Hal ini merupakan kemajuan besar dalam sistem yang sudah ketinggalan zaman, yang mana sebagian besar kesejahteraan didistribusikan secara fisik dan, karena korupsi, biasanya gagal mencapai penerimanya. Tingkat kemiskinan (proporsi orang yang hidup dengan pendapatan kurang dari $2,15 per hari), telah turun dari 19% pada tahun 2015 menjadi 12% pada tahun 2021, menurut Bank Dunia.
Digitalisasi mungkin juga menarik lebih banyak aktivitas keuangan ke sektor formal. Begitu pula dengan kebijakan keuangan khas Mr Modi lainnya: pajak barang dan perusahaan nasional (GST), yang disahkan pada tahun 2017, yang menyatukan berbagai pungutan negara di seluruh negeri. Perpaduan antara dana homogen dan program pajak telah membawa India lebih dekat ke pasar tunggal nasional dibandingkan sebelumnya.
Hal ini membuat menjalankan usaha menjadi lebih sederhana—tujuan kedua Modi. GST telah menjadi “pengubah keadaan”, kata B. Santhanam, bos regional Saint-Gobain, produsen besar Perancis dengan investasi besar-besaran di negara bagian Tamil Nadu di bagian selatan. “Perdana Menteri mengerti,” kata salah satu pemerintah manufaktur berpengalaman lainnya, mengacu pada perlunya mengurangi birokrasi. Pemerintah juga telah menginvestasikan banyak uang untuk infrastruktur fisik, seperti jalan dan jembatan. Pendanaan publik melonjak dari sekitar 3,5%. PDB pada tahun 2019 menjadi hampir 4,5% pada tahun 2022 dan 2023.

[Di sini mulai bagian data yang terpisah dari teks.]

Lemma applyObservables_loop (observables : list ObsDatum) (m : Memory) :
  applyObservables applyOperation applyMatrix observables m
  = ({| states :=
          fst (loop (observable_bodies observables (reference_state m))
                 (length observables) (states m, None));
        reference_state := reference_state m |},
     rethrow
       (snd (loop (observable_bodies observables (reference_state m))
               (length observables) (states m, None)))).
Proof.
  unfold applyObservables. rewrite fold_observable_iteration. reflexivity.
Qed.


Lemma for_each_ext (f g : nat -> Stmt) (idxs : list nat) :
  (forall (i : nat) (sv : SV), f i sv = g i sv) ->
  forall sv : SV, for_each f idxs sv = for_each g idxs sv.
Proof.
  intros Hfg. induction idxs as [|i idxs IH]; intros sv; [reflexivity|].
  simpl. unfold and_then. rewrite Hfg.
  destruct (g i sv) as [sv' [|e]]; [apply IH | reflexivity].
Qed.

(** [applyOperations] with [adj = true] applies the adjoint of every
    operation, in the order of the list. *)
Lemma applyOperations_adj (operations : OpsData) (sv : SV) :
  applyOperations applyOperation operations true sv
  = for_each (applyOperationAdj applyOperation operations)
      (seq 0 (length (getOpsName operations))) sv.
Proof.
  unfold applyOperations. apply for_each_ext. intros i sv'.
  unfold applyOperationAdj. rewrite xorb_true_r. reflexivity.
Qed.

(** An observable of one term goes to the named gate with its real
    parameters, to [applyMatrix] with its matrix, or to the named gate
    without parameters. *)
Lemma applyObservable_single (name : string) (wires : list Z)
    (param : param_var_t CFP_t T) (sv : SV) :
  applyObservable applyOperation applyMatrix
    {| getObsName := [name]; getObsParams := [param];
       getObsWires := [wires] |} sv
  = match param with
    | real_params v => applyOperation name wires false v sv
    | complex_params v => applyMatrix v wires false sv
    | monostate => applyOperation name wires false [] sv
    end.
Proof.
  unfold applyObservable, getSize. simpl. unfold and_then, skip, at_. simpl.
  destruct param; simpl.
  - destruct (applyOperation name wires false [] sv) as [sv' [|e]];
      reflexivity.
  - destruct (applyOperation name wires false param sv) as [sv' [|e]];
      reflexivity.
  - destruct (applyMatrix param wires false sv) as [sv' [|e]]; reflexivity.
Qed.


(** C7: when [applyObservables] returns normally, every slot below the
    number of observables holds what applying its observable to a copy of the
    reference data gives, so a second run from other prior contents of
    [states] ends with the same slots; slots beyond are untouched and the
    reference state is the one the call started with. *)
Theorem applyObservables_resets_from_reference (observables : list ObsDatum)
    (m m' : Memory) :
  length observables <= length (states m) ->
  applyObservables applyOperation applyMatrix observables m = (m', Normal) ->
  reference_state m' = reference_state m
  /\ length (states m') = length (states m)
  /\ (forall (i : nat) (ob : ObsDatum),
        observables !! i = Some ob ->
        exists sv' : SV,
          states m' !! i = Some sv'
          /\ observable_outcome m ob = (sv', Normal))
  /\ (forall i : nat,
        length observables <= i -> states m' !! i = states m !! i)
  /\ (forall (m2 : Memory) (i : nat),
        reference_state m2 = reference_state m ->
        length observables <= length (states m2) ->
        i < length observables ->
        states (fst (applyObservables applyOperation applyMatrix
                       observables m2)) !! i
        = states m' !! i).
Proof.
  intros Hlen Hrun. rewrite applyObservables_loop in Hrun.
  injection Hrun as Hm' Hex. subst m'. cbn [states reference_state].
  set (bodies := observable_bodies observables (reference_state m)) in *.
  assert (Hslot : forall (sts : list SV) (i : nat) (ob : ObsDatum),
            length observables <= length sts ->
            observables !! i = Some ob ->
            fst (loop bodies (length observables) (sts, None)) !! i
            = Some (fst (observable_outcome m ob))).
  { intros sts i ob Hsts Hob.
    assert (Hi : i < length observables) by (eapply lookup_lt_Some; eauto).
    destruct (lookup_lt_is_Some_2 sts i ltac:(lia)) as [sv Hsv].
    rewrite (loop_effect bodies (length observables) (sts, None) i
               (observable_body (reference_state m) ob) sv Hi).
    - reflexivity.
    - unfold bodies, observable_bodies. rewrite Hob. reflexivity.
    - exact Hsv. }
  split; [reflexivity|]. split; [apply fold_step_length|].
  split; [|split].
  - intros i ob Hob. exists (fst (observable_outcome m ob)).
    split; [apply Hslot; assumption|].
    assert (Hi : i < length observables) by (eapply lookup_lt_Some; eauto).
    destruct (lookup_lt_is_Some_2 (states m) i ltac:(lia)) as [sv Hsv].
    pose proof (loop_ex bodies (length observables) (states m)) as Hlast.
    destruct (snd (loop bodies (length observables) (states m, None)));
      [discriminate Hex|].
    simpl in Hlast.
    specialize (Hlast i (observable_body (reference_state m) ob) sv Hi).
    unfold bodies, observable_bodies in Hlast. rewrite Hob in Hlast.
    specialize (Hlast eq_refl Hsv).
    change (snd (observable_outcome m ob) = Normal) in Hlast.
    destruct (observable_outcome m ob) as [sv' c]. simpl in *.
    rewrite Hlast. reflexivity.
  - intros i Hi. apply loop_untouched. exact Hi.
  - intros m2 i Href Hlen2 Hi.
    rewrite applyObservables_loop. cbn [states reference_state fst].
    rewrite Href. fold bodies.
    destruct (lookup_lt_is_Some_2 observables i Hi) as [ob Hob].
    rewrite (Hslot (states m2) i ob Hlen2 Hob).
    rewrite (Hslot (states m) i ob Hlen Hob). reflexivity.
Qed.

(** The two batched calls, to state what they share. *)
Inductive Batch : Type :=
| ObservablesBatch (observables : list ObsDatum) (m : Memory)
| OperationsAdjBatch (operations : OpsData) (op_idx : nat) (sts : list SV).

(** What the caller gets back: the state copies and how the call ended. *)
Definition run_batch (c : Batch) : list SV * Completion :=
  match c with
  | ObservablesBatch observables m =>
      let r := applyObservables applyOperation applyMatrix observables m in
      (states (fst r), snd r)
  | OperationsAdjBatch operations op_idx sts =>
      applyOperationsAdj applyOperation operations op_idx sts
  end.

(** The application for index [i] on its own: the state it leaves in slot
    [i] and how it ends. There is none outside the loop bounds. *)
Definition batch_iteration (c : Batch) (i : nat)
    : option (SV * Completion) :=
  match c with
  | ObservablesBatch observables m =>
      match observables !! i, states m !! i with
      | Some ob, Some _ => Some (observable_outcome m ob)
      | _, _ => None
      end
  | OperationsAdjBatch operations op_idx sts =>
      applyOperationAdj applyOperation operations op_idx <$> sts !! i
  end.

Lemma batch_as_loop (c : Batch) :
  exists (bodies : nat -> option Stmt) (n : nat) (sts : list SV),
    run_batch c
    = (fst (loop bodies n (sts, None)),
       rethrow (snd (loop bodies n (sts, None))))
    /\ (forall (i : nat) (r : SV * Completion),
          batch_iteration c i = Some r <->
          exists (b : Stmt) (sv : SV),
            i < n /\ bodies i = Some b /\ sts !! i = Some sv /\ b sv = r).
Proof.
  destruct c as [observables m | operations op_idx sts].
  - exists (observable_bodies observables (reference_state m)),
      (length observables), (states m).
    split; [unfold run_batch; rewrite applyObservables_loop; reflexivity|].
    intros i r. simpl. unfold observable_bodies. split.
    + destruct (observables !! i) as [ob|] eqn:Hob; [|discriminate].
      destruct (states m !! i) as [sv|] eqn:Hsv; [|discriminate].
      intros [= <-]. exists (observable_body (reference_state m) ob), sv.
      repeat split; try reflexivity. eapply lookup_lt_Some; eauto.
    + intros (b & sv & Hi & Hb & Hsv & Hr).
      destruct (observables !! i) as [ob|]; [|discriminate].
      rewrite Hsv. injection Hb as <-. rewrite <- Hr. reflexivity.
  - exists (fun _ => Some (applyOperationAdj applyOperation operations op_idx)),
      (length sts), sts.
    split; [reflexivity|].
    intros i r. simpl. split.
    + destruct (sts !! i) as [sv|] eqn:Hsv; [|discriminate].
      intros [= <-].
      exists (applyOperationAdj applyOperation operations op_idx), sv.
      repeat split; try reflexivity. eapply lookup_lt_Some; eauto.
    + intros (b & sv & Hi & Hb & Hsv & Hr).
      rewrite Hsv. injection Hb as <-. rewrite <- Hr. reflexivity.
Qed.

(** The build without OpenMP, where the loop runs in index order: when the
    application for some index throws, the batched call ends by throwing one
    exception and not normally; the exception is the one of an application
    that threw (the last in index order); and by the time it is rethrown
    every application has run to its end, the throwing ones included: each
    slot holds the state its application left. The build with OpenMP is
    the subject of [AlgUtilOpenMP]. *)
Theorem batch_failure_propagates_once (c : Batch) (i : nat) (sv : SV)
    (e : Exn) :
  batch_iteration c i = Some (sv, Throw e) ->
  exists (e' : Exn) (j : nat) (svj : SV),
    snd (run_batch c) = Throw e'
    /\ snd (run_batch c) <> Normal
    /\ batch_iteration c j = Some (svj, Throw e')
    /\ (forall (k : nat) (r : SV * Completion),
          j < k -> batch_iteration c k = Some r -> snd r = Normal)
    /\ (forall (k : nat) (r : SV * Completion),
          batch_iteration c k = Some r ->
          fst (run_batch c) !! k = Some (fst r)).
Proof.
  intros Hthrow.
  destruct (batch_as_loop c) as (bodies & n & sts & Hrun & Hiter).
  rewrite Hrun. simpl fst. simpl snd.
  apply Hiter in Hthrow. destruct Hthrow as (b & sv0 & Hi & Hb & Hsv0 & Hr).
  pose proof (loop_ex bodies n sts) as Hlast.
  destruct (loop_ex_some bodies n sts i b sv0 e Hi Hb Hsv0
              ltac:(rewrite Hr; reflexivity)) as [e' He'].
  rewrite He' in Hlast |- *. simpl in Hlast.
  destruct Hlast as (j & bj & svj & Hj & Hbj & Hsvj & Hthrown & Hlater).
  exists e', j, (fst (bj svj)). simpl.
  split; [reflexivity|]. split; [discriminate|]. split; [|split].
  - apply Hiter. exists bj, svj. repeat split; try assumption.
    destruct (bj svj) as [s c']. simpl in *. rewrite Hthrown. reflexivity.
  - intros k r Hk Hkr. apply Hiter in Hkr.
    destruct Hkr as (bk & svk & Hkn & Hbk & Hsvk & <-).
    apply (Hlater k bk svk); [lia | assumption | assumption].
  - intros k r Hkr. apply Hiter in Hkr.
    destruct Hkr as (bk & svk & Hkn & Hbk & Hsvk & <-).
    apply (loop_effect bodies n (sts, None) k bk svk); assumption.
Qed.

End Loops.

Arguments ObservablesBatch {CFP_t T} observables m.
Arguments OperationsAdjBatch {CFP_t T} operations op_idx sts.
Arguments run_batch {CFP_t T Exn} applyOperation applyMatrix c.
Arguments batch_iteration {CFP_t T Exn} applyOperation applyMatrix c i.

(** *** A concrete dispatcher

    A state vector class for one qubit with amplitudes in the Gaussian
    integers. It knows three gates and throws on every other name. *)

Local Open Scope Z_scope.

Definition mul_i (inverse : bool) (z : Z * Z) : Z * Z :=
  if inverse then (snd z, (- fst z)) else ((- snd z), fst z).

Definition applyOperation_1q (name : string) (wires : list Z)
    (inverse : bool) (params : list float) : Stmt (Z * Z) string :=
  fun sv =>
    if String.eqb name "Identity" then (sv, Normal)
    else if String.eqb name "PauliX" then
      ({| getDataVector := rev (getDataVector sv) |}, Normal)
    else if String.eqb name "S" then
      match getDataVector sv with
      | [a0; a1] => ({| getDataVector := [a0; mul_i inverse a1] |}, Normal)
      | _ => (sv, Throw "S: one qubit expected"%string)
      end
    else (sv, Throw ("unknown gate " ++ name)%string).

Definition applyMatrix_1q (matrix : list (Z * Z)) (wires : list Z)
    (inverse : bool) : Stmt (Z * Z) string :=
  fun sv => (sv, Throw "applyMatrix: not available"%string).

Definition named_observable (name : string) : ObsDatum (Z * Z) float :=
  {| getObsName := [name]; getObsParams := []; getObsWires := [[0]] |}.

Definition ket (a0 a1 : Z * Z) : StateVectorManaged (Z * Z) :=
  {| getDataVector := [a0; a1] |}.

Definition memory_1q : Memory (Z * Z) :=
  {| states := [ket (7, 7) (7, 7); ket (0, 0) (0, 0); ket (5, 0) (0, 5)];
     reference_state := ket (1, 0) (0, 2) |}.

Hasilnya benar-benar terwujud. Pak Subramanian baru-baru ini menulis itu, sebagai bagian dari PDB, pada tahun 2023 pendapatan internet dari rezim pajak baru melebihi pendapatan sistem lama. Hal ini terjadi ketika tarif pajak pada banyak barang turun. Uang tambahan yang masuk tanpa mempedulikan penurunan biaya menunjukkan bahwa sistem keuangan sebenarnya sedang melakukan formalisasi.
Namun Modi tidak senang hanya dengan memformalkan sistem keuangan saja. Tujuan ketiganya adalah melakukan industrialisasi. Pada tahun 2020, pemerintah federal meluncurkan skema subsidi senilai $26 miliar (1% dari PDB) untuk barang dagangan buatan India. Pada tahun 2021, mereka menjanjikan $10 miliar kepada perusahaan semikonduktor untuk membangun vegetasi di dalam negeri. Salah satu bos mencatat bahwa Modi secara pribadi bersusah payah membujuk para eksekutif untuk mengambil posisi, biasanya di industri di mana mereka menghadapi pesaing kecil dan sebaliknya tidak akan melakukannya.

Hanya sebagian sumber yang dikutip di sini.